Therefore, we conclude that three attribute classes, namely (1) DNA sequence properties and patterns, (2) repeat frequency and distribution, and (4) predicted DNA structure are correlated with CpG island methylation on their own right (primary effect). The remaining attribute classes are either not correlated with CpG island methylation at all (class 7 evolutionary conservation and class 8 predicted transcription factor binding sites), or their correlations are secondary, explainable by their co-location with certain DNA sequence patterns alone (class 3 CpG island frequency and distribution, class 5 gene and exon distribution, and class 8 SNPs).
Prediction of CpG Island Methylation Status from DNA-Related Attributes
While the previous section was concerned with quantifying the relative contribution of different attribute classes to explaining CpG island methylation, the same methodology can be used to predict the methylation status of new CpG islands. Here we report the prediction performance of our method and we address potential limitations.
Without prior knowledge it is sensible to include all 918 non-zero attributes simultaneously in order to achieve best prediction results. In a 10-fold stratified cross-validation of a linear SVM, which we repeated 20 times with different random partitions, this setup resulted in an average correlation of 0.74, a test set accuracy of 91.5%, a specificity of 98.4%, and a sensitivity of 67.1% (Table 2, experiment 9).
In order to test the appropriateness of the prediction method that we used (SVM with linear kernel), we performed several control experiments employing other state-of-the-art machine learning algorithms , namely SVM with radial basis function kernel, AdaBoost using tree stumps, C4.5 tree generator, and a second widely used implementation of a linear SVM. The results show that performances of all methods lie within the same range (Table 2, experiments 18 to 21).

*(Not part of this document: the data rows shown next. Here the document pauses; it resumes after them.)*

Lemma format_int_chars n : Forall sign_or_digit (format_int n).
Proof.
  unfold format_int. destruct (Z.to_int n) as [d|d]; simpl.
  - apply string_of_uint_chars.
  - constructor; [now left|]. apply string_of_uint_chars.
Qed.

Lemma sign_or_digit_no_break c : sign_or_digit c -> is_linebreak c = false.
Proof.
  intros [->|[L H]]; [reflexivity|]. unfold is_linebreak.
  repeat match goal with
  | |- context [(?a <=? ?b)%N] => destruct (N.leb_spec a b); try lia
  | |- context [(?a =? ?b)%N] => destruct (N.eqb_spec a b); try lia
  end; reflexivity.
Qed.

Lemma marker_text max_diff_lines :
  exists m, truncation_marker max_diff_lines = LF :: m
            /\ one_line m /\ m <> [].
Proof.
  exists (lit "--- Diff truncated at " ++ format_int max_diff_lines
            ++ lit " lines ---").
  split; [reflexivity|]. split; [|discriminate].
  unfold one_line. rewrite !Forall_app. repeat split.
  - repeat constructor.
  - eapply Forall_impl; [|apply format_int_chars].
    intros c. apply sign_or_digit_no_break.
  - repeat constructor.
Qed.

(** ** A concrete run *)

Lemma repository_succeeds names stats raw :
  commands_succeed (repository names stats raw) (Return []) false main []
                   None names stats.
Proof.
  constructor.
  - reflexivity.
  - eexists. eexists. reflexivity.
  - eexists. eexists. reflexivity.
  - eexists. reflexivity.
  - eexists. reflexivity.
Qed.

Lemma repository_collects (U : UnicodeDecimal) names stats raw :
  readable (strip stats) ->
  collects (repository names stats raw) (Return []) false main []
           None names stats.
Proof. intros R. split; [apply repository_succeeds|exact R]. Qed.

Lemma readable_three_clauses :
  readable (U := ascii_table) (strip stats_three_clauses).
Proof. repeat split. Qed.

Lemma readable_no_insertion :
  readable (U := ascii_table) (strip stats_no_insertion).
Proof. repeat split. Qed.

Lemma repository_prints names stats raw :
  prints (repository names stats raw) None (diff_cmd main []) raw.
Proof. eexists. reflexivity. Qed.

(* ===================================================================== *)
(** * The cut of the diff *)
(* ===================================================================== *)

Lemma Forall_prefix {A} (P : A -> Prop) n (xs : list A) :
  Forall P xs -> Forall P (firstn n xs).
Proof.
  intros F. rewrite <- (firstn_skipn n xs) in F.
  now apply Forall_app in F.
Qed.

Lemma slice_to_nonneg {A} (xs : list A) n :
  (0 <= n)%Z -> slice_to xs n = firstn (Z.to_nat n) xs.
Proof.
  intros H. unfold slice_to.
  destruct (Z.ltb_spec n 0); [lia|reflexivity].
Qed.




(** C2 (amended).  For every call with [include_diff] true whose commands
    succeed and whose statistics are read, if the raw diff has at most
    [max_diff_lines] lines, the returned diff is all the raw lines, unchanged and in order, joined by
    "\n", and [truncated] is false.  It is the raw text itself whenever the
    raw text is such a join: lines without boundaries inside, separated by
    "\n" alone, the last one neither empty nor followed by a terminator. *)
Theorem diff_kept_below_cap :
  forall (U : UnicodeDecimal) (exec : executor) (list_roots : host)
         (base_branch : str) (max_diff_lines : Z) (cwd_from_root : bool)
         (pathspec : str) (wd : option str) (names stats raw : str),
    collects exec list_roots cwd_from_root base_branch pathspec
             wd names stats ->
    prints exec wd (diff_cmd base_branch pathspec) raw ->
    (Z.of_nat (length (splitlines raw)) <= max_diff_lines)%Z ->
    exists t doc,
      analyze_file_changes exec list_roots base_branch true max_diff_lines
        cwd_from_root pathspec = (t, Return doc)
      /\ is_error doc = false
      /\ diff_of doc = Some (join [LF] (splitlines raw))
      /\ truncated_of doc = Some false
      /\ (forall ls, Forall one_line ls -> last ls [LF] <> [] ->
                     raw = join [LF] ls -> diff_of doc = Some raw).
Proof.
  intros U exec list_roots base_branch max_diff_lines cwd_from_root
         pathspec wd names stats raw C P Le.
  rewrite (analyze_with_diff C max_diff_lines P).
  assert (T : truncate_diff (splitlines raw) max_diff_lines
              = (splitlines raw, false)).
  { unfold truncate_diff.
    destruct (Z.gtb_spec (Z.of_nat (length (splitlines raw)))
                max_diff_lines); [lia|reflexivity]. }
  rewrite T. do 2 eexists. split; [reflexivity|].
  split; [reflexivity|]. split; [reflexivity|]. split; [reflexivity|].
  intros ls F N ->. rewrite splitlines_join by assumption. reflexivity.
Qed.

Lemma diff_kept_below_cap_witness :
  exists t doc,
    analyze_file_changes (U := ascii_table)
      (repository [] [] (text ["a"; "b"; "c"]%string)) (Return []) main
      true 500 false [] = (t, Return doc)
    /\ is_error doc = false
    /\ diff_of doc = Some (join [LF] [lit "a"; lit "b"; lit "c"])
    /\ truncated_of doc = Some false
    /\ (forall ls, Forall one_line ls -> last ls [LF] <> [] ->
                   text ["a"; "b"; "c"]%string = join [LF] ls ->
                   diff_of doc = Some (text ["a"; "b"; "c"]%string)).
Proof.
  refine (@diff_kept_below_cap ascii_table
            (repository [] [] (text ["a"; "b"; "c"]%string)) (Return [])
            main 500 false [] None [] [] (text ["a"; "b"; "c"]%string)
            (repository_collects [] [] (text ["a"; "b"; "c"]%string)
              readable_empty)
            (repository_prints [] [] (text ["a"; "b"; "c"]%string)) _).
  vm_compute. discriminate.
Defined.

(** A raw text without a terminator at its end does come back as it
    is. *)
Example diff_round_trip_without_terminator :
  returned (analyze_file_changes (U := ascii_table)
              (repository [] [] (join [LF] [lit "a"; lit "b"]))
              (Return []) main true 500 false [])
  = Some (JObj (result_of (U := ascii_table) main [] []
                  ++ [(key "diff", JStr (join [LF] [lit "a"; lit "b"]));
                      (key "truncated", JBool false)])).
Proof. reflexivity. Qed.

(** C2 as worded fails.  Git ends every line of a diff with "\n"; the
    one-line raw text "a\n" is below the cap of 500 and comes back as "a",
    without its terminator. *)
Lemma diff_round_trip_fails :
  exists doc,
    returned (analyze_file_changes (U := ascii_table)
                (repository [] [] (text ["a"]%string)) (Return [])
                main true 500 false []) = Some doc
    /\ diff_of doc = Some (lit "a")
    /\ ~ round_trip_as_specified (text ["a"]%string) 500 doc.
Proof.
  eexists. split; [vm_compute; reflexivity|].
  split; [vm_compute; reflexivity|].
  intros H. destruct H as [D _]; [vm_compute; discriminate|].
  vm_compute in D. discriminate.
Qed.

(* ===================================================================== *)
(** * The listing of changed files *)
(* ===================================================================== *)

Section AnySuccess.
Context {U : UnicodeDecimal}.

Next, we investigated how prediction accuracies vary between CpG islands that are located at different positions relative to their closest annotated gene. For this analysis, we regard a single CpG island as reliably predicted if its prediction is correct in at least 15 out of 20 randomized cross-validations, and we manually assigned each of the 132 CpG islands of the Chromosome 21 dataset to one of the following categories (Dataset S2):
Category 1: Promoter CpG islands, defined as overlapping with the transcription start site of an annotated gene: 80 cases fall into this category, of which 78 are unmethylated.
Category 2: Intragenic CpG islands, defined as overlapping introns and/or exons of an annotated gene, but not the transcription start site: 24 cases fall into this category, of which 12 are unmethylated.
Category 3: Gene-terminal CpG islands, defined as overlapping mainly the last exon and/or the 3′ UTR of an annotated gene: six cases fall into this category, of which one is unmethylated.
Category 4: Intergenic CpG islands, defined as not showing any overlap with an annotated human gene: 22 cases fall into this category, of which 12 are unmethylated.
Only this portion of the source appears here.